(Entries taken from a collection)
------------------------------

(* ===== verification/Repeats.v ===== *)
(** * Repeats: a control request is carried out once (api.rs, store.rs)

    The operations behind the control requests write the response of a request
    with what they do, so that the request is answered from that record when it
    comes again. *)
From S2P Require Import Prelude Text DecimalSpec RefDecimal Json Platform Domain Venue Fixtures Risk Schema StoreIntents StoreRisk StoreOrders StoreControl StorePaper StoreFixtures StoreLogic Auth Lifecycle OrderHistory History Events Outbox Control Coordinator CoordinatorSteps CoordinatorHistory Moves CoordinatorFixtures ApiCore Api Streams Handlers.

(** ** The record of a response *)

(** The row answers the request [body] of [operation] under the client's key. *)
Record answers `{Platform} (actor key operation : string) (body answer : Value)
    (row : IdempotencyRow) : Prop := {
  answers_actor : ik_actor_id row = actor;
  answers_key : ik_key row = key;
  answers_hash : ik_request_hash row = operation_hash operation body;
  answers_type : ik_resource_type row = operation;
  answers_status : ik_response_status row = 202;
  answers_json : ik_response_json row = jcs_to_string answer;
}.
Definition on_file (row : IdempotencyRow) (d : Db) : Prop :=
  keys_unique d ∧ row ∈ idempotency_keys d.

Lemma on_file_stable row : stable (on_file row).
Proof.
  split.
  - intros d d' Hf [Hu Hr]. split; [by eapply (stable_frame _ keys_unique_stable)|].
    by injection Hf as _ _ _ _ <-.
  - intros e d He [Hu Hr]. by split; [eapply (stable_event _ keys_unique_stable)|].
  - intros c d He [Hu Hr]. by split; [eapply (stable_control _ keys_unique_stable)|].
  - intros r d Hc [Hu Hr]. by split; [apply (stable_intent _ keys_unique_stable)|].
  - intros r d Hc [Hu Hr]. split; [by apply (stable_key _ keys_unique_stable)|]. cbn. set_solver.
Qed.

(** ** Operations that write it *)

(** [m] leaves a response that is right for its result. *)
Definition writes {A} (m : Prog Sys StoreError A) (Q : A → IdempotencyRow → Prop) : Prop :=
  ∀ s a s', m s = (Done a, s') → ∃ row, row ∈ idempotency_keys (db s') ∧ Q a row.

Lemma writes_later {A B} (m : Prog Sys StoreError A) (k : A → Prog Sys StoreError B) Q :
  (∀ a, writes (k a) Q) → writes (m ≫= k) Q.
Proof. intros Hk s b s' (a & s1 & _ & Hr)%bind_done. by eapply Hk. Qed.
Lemma writes_here {A B} (P : IdempotencyRow → Prop) (Q : B → IdempotencyRow → Prop)
    (m : Prog Sys StoreError A) (k : A → Prog Sys StoreError B) :
  writes m (λ _, P) → (∀ a, frames idempotency_keys (k a)) →
  (∀ a s b s' row, k a s = (Done b, s') → P row → Q b row) → writes (m ≫= k) Q.
Proof.
  intros Hm Hk HQ s b s' (a & s1 & Ha & Hr)%bind_done. apply Hm in Ha as (row & Hrow & HP).
  exists row. split; [|by eapply HQ]. specialize (Hk a s1). rewrite Hr in Hk. cbn in Hk.
  by rewrite Hk.
Qed.
Lemma writes_transaction {A} (body : Prog Sys StoreError (A * _)) Q :
  writes body (λ x, Q x.1) → writes (transaction body) Q.
Proof.
  intros Hb s a s' (ev & s1 & Hr & ->)%transaction_done. by apply Hb in Hr.
Qed.

Section store.
Context `{DecimalOps} `{Platform} `{Codec}.
Variable self : Store.

Lemma writes_record actor key operation id body answer now :
  writes (insert_idempotency_record actor key operation id body 202 answer now)
    (λ _, answers actor key operation body answer).
Proof.
  intros s a s' Hr. unfold insert_idempotency_record in Hr.
  apply bind_done in Hr as (n & s1 & Hi & Hr). apply ensure_done in Hr as [Hn ->].
  apply insert_or_ignore_done in Hi as [(_ & -> & ->)|(_ & _ & _ & ->)]; [done|].
  eexists. cbn. split; [apply elem_of_app; right; by apply list_elem_of_singleton|done].
Qed.

Ltac written :=
  repeat match goal with
  | |- writes (insert_idempotency_record _ _ _ _ _ _ _ _ ≫= _) _ =>
      eapply writes_here; [apply writes_record|intros ?; frame|]
  | |- writes (_ ≫= _) _ => apply writes_later; intros ?
  | |- writes (transaction _) _ => apply writes_transaction
  | |- writes (match ?x with _ => _ end) _ => destruct x
  end.

Lemma set_service_state_writes actor next reason i expected :
  writes (set_service_state_inner self actor next reason (Some i) expected)
    (λ _, answers actor (idem_key i) (idem_operation i) (idem_request i) (idem_response i)).
Proof. unfold set_service_state_inner. written. by intros. Qed.
Lemma create_cancellation_writes actor key request body :
  writes (create_cancellation_inner self actor request (Some (key, body)))
    (λ r, answers actor key "cancellation" body
      (json_obj ["id" ::= uuid_to_string r.1; "target_order_ids" ::= (uuid_to_string <$> r.2);
        "mode" ::= Mode_to_string (st_mode self)])).
Proof. unfold create_cancellation_inner. written. intros. by run_inv. Qed.
Lemma start_reconciliation_writes trigger actor key body :
  writes (start_reconciliation_inner self trigger (Some (actor, key, body)))
    (λ id, answers actor key "reconciliation" body
      (json_obj ["id" ::= uuid_to_string id; "mode" ::= Mode_to_string (st_mode self)])).
Proof. unfold start_reconciliation_inner. written. intros. by run_inv. Qed.
Lemma start_backup_writes directory actor key body :
  writes (start_backup_inner self directory (Some (actor, key, body)))
    (λ b, answers actor key "backup" body
      (json_obj ["id" ::= uuid_to_string (bk_id b); "state" ::= "RUNNING";
        "mode" ::= Mode_to_string (st_mode self)])).
Proof.
  unfold start_backup_inner. apply writes_later. intros _. apply writes_later. intros id.
  apply writes_later. intros now.
  apply (writes_here (answers actor key "backup" body (json_obj ["id" ::= uuid_to_string id;
    "state" ::= "RUNNING"; "mode" ::= Mode_to_string (st_mode self)]))).
  - written. by intros.
  - intros ?. unfold get_backup. frame.
  - intros _ s b s' row Hb Ha. unfold get_backup in Hb. run_inv. db_inv. subst.
    match goal with E : List.find _ _ = Some b |- _ => apply List.find_some in E as [_ E] end.
    by match goal with E : backup_is id b = true |- _ => apply bool_decide_eq_true in E as -> end.
Qed.
End store.

(** ** Handlers that file a response *)
Section files.
Context `{DL : DecimalLaws} `{Platform} `{Codec} `{CursorCodec}.
Context {V : Type} `{Venue : !ExecutionVenue (Sys * V)} `{Sched : !Schedule V}.
Variable coordinator : ExecutionCoordinator.
Notation st := (store coordinator).
Notation Handler := (Prog (ApiWorld V) ApiError).
Notation sys w := (w_sys (aw_world w)).
Context (HL : lawful coordinator).
Notation moves := (moves coordinator).

Section programs.
Context {W E : Type} (π : W → Sys).
Definition files {A} (m : Prog W E A) (Q : A → IdempotencyRow → Prop) : Prop :=
  ∀ w a w', reachable st (π w) → m w = (Done a, w') →
  ∃ s row, rtc (store_step st) (π w) s ∧ row ∈ idempotency_keys (db s) ∧ Q a row ∧
    rtc (store_step st) s (π w').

------------------------------

▶ _Exercise directions_: Both end lines included, restate word for word the lines above from the line with "writes m (λ" to the line with "(λ r, answers", and nothing else.

▶ _Answer below_:
  writes m (λ _, P) → (∀ a, frames idempotency_keys (k a)) →
  (∀ a s b s' row, k a s = (Done b, s') → P row → Q b row) → writes (m ≫= k) Q.
Proof.
  intros Hm Hk HQ s b s' (a & s1 & Ha & Hr)%bind_done. apply Hm in Ha as (row & Hrow & HP).
  exists row. split; [|by eapply HQ]. specialize (Hk a s1). rewrite Hr in Hk. cbn in Hk.
  by rewrite Hk.
Qed.
Lemma writes_transaction {A} (body : Prog Sys StoreError (A * _)) Q :
  writes body (λ x, Q x.1) → writes (transaction body) Q.
Proof.
  intros Hb s a s' (ev & s1 & Hr & ->)%transaction_done. by apply Hb in Hr.
Qed.

Section store.
Context `{DecimalOps} `{Platform} `{Codec}.
Variable self : Store.

Lemma writes_record actor key operation id body answer now :
  writes (insert_idempotency_record actor key operation id body 202 answer now)
    (λ _, answers actor key operation body answer).
Proof.
  intros s a s' Hr. unfold insert_idempotency_record in Hr.
  apply bind_done in Hr as (n & s1 & Hi & Hr). apply ensure_done in Hr as [Hn ->].
  apply insert_or_ignore_done in Hi as [(_ & -> & ->)|(_ & _ & _ & ->)]; [done|].
  eexists. cbn. split; [apply elem_of_app; right; by apply list_elem_of_singleton|done].
Qed.

Ltac written :=
  repeat match goal with
  | |- writes (insert_idempotency_record _ _ _ _ _ _ _ _ ≫= _) _ =>
      eapply writes_here; [apply writes_record|intros ?; frame|]
  | |- writes (_ ≫= _) _ => apply writes_later; intros ?
  | |- writes (transaction _) _ => apply writes_transaction
  | |- writes (match ?x with _ => _ end) _ => destruct x
  end.

Lemma set_service_state_writes actor next reason i expected :
  writes (set_service_state_inner self actor next reason (Some i) expected)
    (λ _, answers actor (idem_key i) (idem_operation i) (idem_request i) (idem_response i)).
Proof. unfold set_service_state_inner. written. by intros. Qed.
Lemma create_cancellation_writes actor key request body :
  writes (create_cancellation_inner self actor request (Some (key, body)))
    (λ r, answers actor key "cancellation" body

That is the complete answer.